What the exercise asks:
Output only the lines of the entries that follow, starting at the one with "Definition i64 : Type := Z." and running down to the one with "Definition read_u32 (s", both included and unchanged.

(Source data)
....................

(* ===== verification/Xdr.v ===== *)
(** * [src/xdr.rs]: the XDR trait of the demo server

    The trait [XDR] as a class, its instances for the base types, and the three
    macros that generate instances: [xdr_enum_serde], [xdr_struct] and
    [xdr_bool_union]. The class [Lawful] states what an instance promises its
    clients: a well-formed value can be written and is read back, whatever
    follows it. *)
From S2P Require Import Prelude.
From stdpp Require Import list.
#[local] Open Scope Z_scope.

(** The kinds of [std::io::Error] that reading from a buffer produces. *)
Inductive XdrError : Type := UnexpectedEof | InvalidData.

(** [serialize] appends to a buffer in memory, which cannot fail; [None] is a
    failed assertion. [deserialize] overwrites [self], whose old value some
    instances keep, and returns the unread input. *)
Class XDR (A : Type) : Type := {
  serialize : A -> option (list byte);
  deserialize : A -> list byte -> result XdrError (A * list byte)
}.

(** Writing one thing after the other. *)
Definition then_ (a b : option (list byte)) : option (list byte) := x ← a; y ← b; Some (x ++ y).
Infix "+++" := then_ (at level 60, right associativity).

(** Machine integers of the source's types. *)
Definition u32 : Type := Z.
Definition u64 : Type := Z.
Definition i32 : Type := Z.
Definition i64 : Type := Z.
#[global] Typeclasses Opaque u32 u64 i32 i64.

Definition read_exact (n : nat) (s : list byte) : result XdrError (list byte * list byte) :=
  if (n <=? length s)%nat then Ok (take n s, drop n s) else Err UnexpectedEof.

Definition read_u32 (s : list byte) : result XdrError (Z * list byte) := '(b, s') ← read_exact 4 s; Ok (be_value b, s').
Definition read_u64 (s : list byte) : result XdrError (Z * list byte) := '(b, s') ← read_exact 8 s; Ok (be_value b, s').

(** Two's complement. *)
Definition to_unsigned (width z : Z) : Z := z mod 2 ^ width.
Definition to_signed (width z : Z) : Z := if z <? 2 ^ (width - 1) then z else z - 2 ^ width.

#[global] Instance xdr_u32 : XDR u32 := {| serialize v := Some (be_bytes 4 v); deserialize _ s := read_u32 s |}.
#[global] Instance xdr_u64 : XDR u64 := {| serialize v := Some (be_bytes 8 v); deserialize _ s := read_u64 s |}.
#[global] Instance xdr_i32 : XDR i32 := {|
  serialize v := Some (be_bytes 4 (to_unsigned 32 v));
  deserialize _ s := '(v, s') ← read_u32 s; Ok (to_signed 32 v, s')
|}.
#[global] Instance xdr_i64 : XDR i64 := {|
  serialize v := Some (be_bytes 8 (to_unsigned 64 v));
  deserialize _ s := '(v, s') ← read_u64 s; Ok (to_signed 64 v, s')
|}.
#[global] Instance xdr_bool : XDR bool := {|
  serialize (b : bool) := Some (be_bytes 4 (if b then 1 else 0));
  deserialize _ s := '(v, s') ← read_u32 s; Ok (0 <? v, s')
|}.

(** [[u8; N]]: the length is part of the type, so the old value carries it. *)
Record array (n : nat) : Type := mkArray { array_bytes : list byte }.
Arguments mkArray {n} _.
Arguments array_bytes {n} _.
#[global] Instance xdr_array n : XDR (array n) := {|
  serialize a := Some (array_bytes a);
  deserialize _ s := '(b, s') ← read_exact n s; Ok (mkArray b, s')
|}.

Definition padding (length : Z) : Z := (4 - length mod 4) mod 4.

#[global] Instance xdr_vec_u8 : XDR (list byte) := {|
  serialize v :=
    if zlen v <? u32_max then serialize (zlen v : u32) +++ Some v +++ Some (zeros (padding (zlen v))) else None;
  deserialize _ s :=
    '(length, s1) ← deserialize (0 : u32) s;
    '(v, s2) ← read_exact (Z.to_nat length) s1;
    '(_, s3) ← read_exact (Z.to_nat (padding length)) s2;
    Ok (v, s3)
|}.

Fixpoint serialize_all {A} `{XDR A} (l : list A) : option (list byte) :=
  match l with [] => Some [] | v :: l' => serialize v +++ serialize_all l' end.
Fixpoint deserialize_all {A} `{XDR A} (l : list A) (s : list byte) : result XdrError (list A * list byte) :=
  match l with
  | [] => Ok ([], s)
  | v :: l' => '(w, s1) ← deserialize v s; '(ws, s2) ← deserialize_all l' s1; Ok (w :: ws, s2)
  end.

#[global] Instance xdr_vec_u32 : XDR (list u32) := {|
  serialize v := if zlen v <? u32_max then serialize (zlen v : u32) +++ serialize_all v else None;
  deserialize _ s := '(length, s1) ← deserialize (0 : u32) s; deserialize_all (replicate (Z.to_nat length) (0 : u32)) s1
|}.

(** [nfsstring] *)
Record nfsstring : Type := mkNfsString { string_bytes : list byte }.
#[global] Instance xdr_nfsstring : XDR nfsstring := {|
  serialize v := serialize (string_bytes v);
  deserialize self s := '(v, s') ← deserialize (string_bytes self) s; Ok (mkNfsString v, s')
|}.

(** [xdr_enum_serde]: [code] is the cast to [u32], [from] is [FromPrimitive]. *)
Definition xdr_enum {A} (code : A -> Z) (from : Z -> option A) : XDR A := {|
  serialize v := Some (be_bytes 4 (code v));
  deserialize _ s :=
    '(c, s') ← read_u32 s;
    match from c with Some v => Ok (v, s') | None => Err InvalidData end
|}.

(** [xdr_struct]: the fields in order. Generated instances go through the tuple
    of the fields. *)
#[global] Instance xdr_unit : XDR unit := {| serialize _ := Some []; deserialize _ s := Ok (tt, s) |}.
#[global] Instance xdr_pair {A B} `{XDR A} `{XDR B} : XDR (A * B) := {|
  serialize v := serialize v.1 +++ serialize v.2;
  deserialize self s := '(a, s1) ← deserialize self.1 s; '(b, s2) ← deserialize self.2 s1; Ok ((a, b), s2)
|}.
Definition xdr_struct {A F} `{XDR F} (fields : A -> F) (make : F -> A) : XDR A := {|
  serialize v := serialize (fields v);
  deserialize self s := '(f, s') ← deserialize (fields self) s; Ok (make f, s')
|}.

(** [xdr_bool_union]: [default] is the value of [Default::default]. *)
Definition xdr_bool_union {A V} `{XDR V} (case : A -> option V) (void : A) (make : V -> A) (default : V) : XDR A := {|
  serialize v :=
    match case v with
    | None => serialize false
    | Some w => serialize true +++ serialize w
    end;
  deserialize _ s :=
    '(c, s1) ← deserialize false s;
    if (c : bool) then '(w, s2) ← deserialize default s1; Ok (make w, s2) else Ok (void, s1)
|}.

(** A discriminated union written out by hand: the discriminant, then the arm. *)
Definition union_arm {A V} `{XDR V} (make : V -> A) (default : V) (s : list byte) : result XdrError (A * list byte) :=
  '(w, s') ← deserialize default s; Ok (make w, s').

(** ** Laws *)

Class Lawful (A : Type) `{XDR A} : Type := {
  wf : A -> Prop;
  roundtrip v : wf v -> exists bytes, serialize v = Some bytes /\
    forall self rest, deserialize self (bytes ++ rest) = Ok (v, rest)
}.

Lemma then_some a b : Some a +++ Some b = Some (a ++ b).
Proof. done. Qed.

Lemma take_exact_app n b rest : length b = n -> read_exact n (b ++ rest) = Ok (b, rest).
Proof.
  intros <-. unfold read_exact. rewrite length_app, (proj2 (Nat.leb_le _ _)) by lia.
  by rewrite take_app_length, drop_app_length.
Qed.

Lemma read_u32_app v rest : u32_range v -> read_u32 (be_bytes 4 v ++ rest) = Ok (v, rest).
Proof.
  intros Hv. unfold read_u32. rewrite take_exact_app by apply length_be_bytes. cbn [mbind result_bind].
  by rewrite be_value_be4.
Qed.

Lemma read_u64_app v rest : u64_range v -> read_u64 (be_bytes 8 v ++ rest) = Ok (v, rest).
Proof.
  intros Hv. unfold read_u64. rewrite take_exact_app by apply length_be_bytes. cbn [mbind result_bind].
  by rewrite be_value_be8.
Qed.

#[global] Instance lawful_u32 : Lawful u32.
Proof. refine {| wf := u32_range |}. intros v Hv. eexists. split; [done|]. intros self rest. by apply read_u32_app. Defined.

#[global] Instance lawful_u64 : Lawful u64.
Proof. refine {| wf := u64_range |}. intros v Hv. eexists. split; [done|]. intros self rest. by apply read_u64_app. Defined.

Lemma signed_unsigned w z : 0 < w -> - 2 ^ (w - 1) <= z < 2 ^ (w - 1) -> to_signed w (to_unsigned w z) = z.
Proof.
  intros Hw Hz. unfold to_signed, to_unsigned. assert (2 ^ w = 2 * 2 ^ (w - 1)) as E.
  { rewrite <- Z.pow_succ_r by lia. f_equal. lia. }
  destruct (Z.ltb_spec z 0).
  - rewrite <- (Z.mod_unique z (2 ^ w) (-1) (z + 2 ^ w)) by lia. rewrite (proj2 (Z.ltb_ge _ _)); lia.
  - rewrite Z.mod_small by lia. rewrite (proj2 (Z.ltb_lt _ _)); lia.
Qed.

#[global] Instance lawful_i32 : Lawful i32.
Proof.
  refine {| wf := fun z => - 2 ^ 31 <= z < 2 ^ 31 |}. intros v Hv. eexists. split; [done|]. intros self rest.
  cbn [deserialize xdr_i32]. rewrite read_u32_app.
  - cbn [mbind result_bind]. by rewrite signed_unsigned.
  - unfold u32_range, u32_max, to_unsigned. pose proof (Z.mod_pos_bound v (2 ^ 32) ltac:(lia)). lia.
Defined.

#[global] Instance lawful_i64 : Lawful i64.
Proof.
  refine {| wf := fun z => - 2 ^ 63 <= z < 2 ^ 63 |}. intros v Hv. eexists. split; [done|]. intros self rest.
  cbn [deserialize xdr_i64]. rewrite read_u64_app.
  - cbn [mbind result_bind]. by rewrite signed_unsigned.
  - unfold u64_range, u64_max, to_unsigned. pose proof (Z.mod_pos_bound v (2 ^ 64) ltac:(lia)). lia.
Defined.

#[global] Instance lawful_bool : Lawful bool.
Proof.
  refine {| wf := fun _ => True |}. intros v _. eexists. split; [done|]. intros self rest.
  cbn [deserialize xdr_bool]. rewrite read_u32_app by (destruct v; unfold u32_range, u32_max; lia). by destruct v.
Defined.

#[global] Instance lawful_array n : Lawful (array n).
Proof.
  refine {| wf := fun a => length (array_bytes a) = n |}. intros [v] Hv. eexists. split; [done|]. intros self rest.
  cbn [deserialize xdr_array array_bytes] in *. by rewrite take_exact_app.
Defined.

#[global] Instance lawful_vec_u8 : Lawful (list byte).
Proof.
  refine {| wf := fun v => zlen v < u32_max |}. intros v Hv. pose proof (zlen_nonneg v) as Hn.
  assert (u32_range (zlen v)) as Hr by (unfold u32_range; lia).
  assert (0 <= padding (zlen v)) as Hp by (unfold padding; apply Z.mod_pos_bound; lia).
  cbn [serialize xdr_vec_u8]. rewrite (proj2 (Z.ltb_lt _ _) Hv). cbn [serialize xdr_u32]. rewrite !then_some.
  eexists. split; [done|]. intros self rest. rewrite <- !app_assoc. cbn [deserialize xdr_vec_u8 xdr_u32].
  rewrite read_u32_app by done. cbn [mbind result_bind].
  rewrite take_exact_app by (unfold zlen; lia). cbn [mbind result_bind].
  rewrite take_exact_app; [done|]. unfold zeros. by rewrite length_replicate.
Defined.

Lemma all_roundtrip {A} `{Lawful A} (l : list A) :
  Forall wf l -> exists bytes, serialize_all l = Some bytes /\
    forall l0 rest, length l0 = length l -> deserialize_all l0 (bytes ++ rest) = Ok (l, rest).
Proof.
  induction 1 as [|v l Hv Hl (bs & Hs & Hd)].
  - exists []. split; [done|]. by intros [|] rest.
  - destruct (roundtrip v Hv) as (b & Hb & Hr). exists (b ++ bs). cbn [serialize_all]. rewrite Hb, Hs. split; [done|].
    intros [|v0 l0] rest Hlen; [done|]. cbn [deserialize_all]. rewrite <- app_assoc, Hr. cbn [mbind result_bind].
    rewrite Hd by (simpl in Hlen; lia). done.
Qed.

#[global] Instance lawful_vec_u32 : Lawful (list u32).
Proof.
  refine {| wf := fun (v : list u32) => zlen v < u32_max /\ Forall (wf (A := u32)) v |}. intros v [Hv Hf]. pose proof (zlen_nonneg v) as Hn.
  destruct (@all_roundtrip u32 xdr_u32 lawful_u32 v Hf) as (bs & Hs & Hd). cbn [serialize xdr_vec_u32]. rewrite (proj2 (Z.ltb_lt _ _) Hv), Hs.
  cbn [serialize xdr_u32]. rewrite then_some. eexists. split; [done|]. intros self rest. rewrite <- app_assoc.
  cbn [deserialize xdr_vec_u32 xdr_u32]. rewrite read_u32_app by (unfold u32_range; lia). cbn [mbind result_bind].
  apply Hd. rewrite length_replicate. unfold zlen. lia.
Defined.

(** Reading back through a bijection with another type. *)
Lemma struct_roundtrip {A F} `{Lawful F} (fields : A -> F) (make : F -> A) v :
  make (fields v) = v -> wf (fields v) -> exists bytes, @serialize A (xdr_struct fields make) v = Some bytes /\
    forall self rest, @deserialize A (xdr_struct fields make) self (bytes ++ rest) = Ok (v, rest).
Proof.
  intros Hm Hv. destruct (roundtrip _ Hv) as (bs & Hs & Hd). exists bs. split; [done|]. intros self rest.
  cbn [deserialize xdr_struct]. rewrite Hd. cbn [mbind result_bind]. by rewrite Hm.
Qed.

Definition lawful_struct {A F} `{Lawful F} (fields : A -> F) (make : F -> A) (mf : forall v, make (fields v) = v) :
    @Lawful A (xdr_struct fields make) :=
  @Build_Lawful A (xdr_struct fields make) (fun v => wf (fields v)) (fun v Hv => struct_roundtrip fields make v (mf v) Hv).

#[global] Instance lawful_nfsstring : Lawful nfsstring.
Proof.
  refine {| wf := fun v => wf (string_bytes v) |}. intros [v] Hv. destruct (roundtrip v Hv) as (bs & Hs & Hd).
  exists bs. split; [done|]. intros [self] rest. cbn [deserialize xdr_nfsstring string_bytes]. by rewrite Hd.
Defined.

#[global] Instance lawful_unit : Lawful unit.
Proof. refine {| wf := fun _ => True |}. intros [] _. by exists []. Defined.

#[global] Instance lawful_pair {A B} `{Lawful A} `{Lawful B} : Lawful (A * B).
Proof.
  refine {| wf := fun v => wf v.1 /\ wf v.2 |}. intros [a b] [Ha Hb]. cbn [fst snd] in *.
  destruct (roundtrip a Ha) as (ba & Hsa & Hda). destruct (roundtrip b Hb) as (bb & Hsb & Hdb).
  exists (ba ++ bb). cbn [serialize xdr_pair fst snd]. rewrite Hsa, Hsb. split; [done|]. intros self rest.
  cbn [deserialize xdr_pair]. rewrite <- app_assoc, Hda. cbn [mbind result_bind]. by rewrite Hdb.
Defined.

Lemma enum_roundtrip {A} (code : A -> Z) (from : Z -> option A) v :
  u32_range (code v) -> from (code v) = Some v -> exists bytes, @serialize A (xdr_enum code from) v = Some bytes /\
    forall self rest, @deserialize A (xdr_enum code from) self (bytes ++ rest) = Ok (v, rest).
Proof.
  intros Hr Hf. eexists. split; [done|]. intros self rest. cbn [deserialize xdr_enum]. rewrite read_u32_app by done.
  cbn [mbind result_bind]. by rewrite Hf.
Qed.

Definition lawful_enum {A} (code : A -> Z) (from : Z -> option A)
    (ok : forall v, u32_range (code v) /\ from (code v) = Some v) : @Lawful A (xdr_enum code from) :=
  @Build_Lawful A (xdr_enum code from) (fun _ => True)
    (fun v _ => enum_roundtrip code from v (proj1 (ok v)) (proj2 (ok v))).

Lemma bool_union_roundtrip {A V} `{Lawful V} (case : A -> option V) (void : A) (make : V -> A) (default : V) v :
  match case v with None => v = void | Some w => v = make w /\ wf w end ->
  exists bytes, @serialize A (xdr_bool_union case void make default) v = Some bytes /\
    forall self rest, @deserialize A (xdr_bool_union case void make default) self (bytes ++ rest) = Ok (v, rest).
Proof.
  cbn [serialize deserialize xdr_bool_union]. destruct (case v) as [w|].
  - intros [-> Hw]. destruct (roundtrip w Hw) as (bs & Hs & Hd). destruct (@roundtrip bool xdr_bool lawful_bool true I) as (bt & Ht & Hdt).
    exists (bt ++ bs). rewrite Ht, Hs. split; [done|]. intros self rest. rewrite <- app_assoc, Hdt.
    cbn [mbind result_bind]. by rewrite Hd.
  - intros ->. destruct (@roundtrip bool xdr_bool lawful_bool false I) as (bt & Ht & Hdt). exists bt. split; [done|]. intros self rest. by rewrite Hdt.
Qed.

....................

Solution to the exercise:
Definition i64 : Type := Z.
#[global] Typeclasses Opaque u32 u64 i32 i64.

Definition read_exact (n : nat) (s : list byte) : result XdrError (list byte * list byte) :=
  if (n <=? length s)%nat then Ok (take n s, drop n s) else Err UnexpectedEof.

Definition read_u32 (s : list byte) : result XdrError (Z * list byte) := '(b, s') ← read_exact 4 s; Ok (be_value b, s').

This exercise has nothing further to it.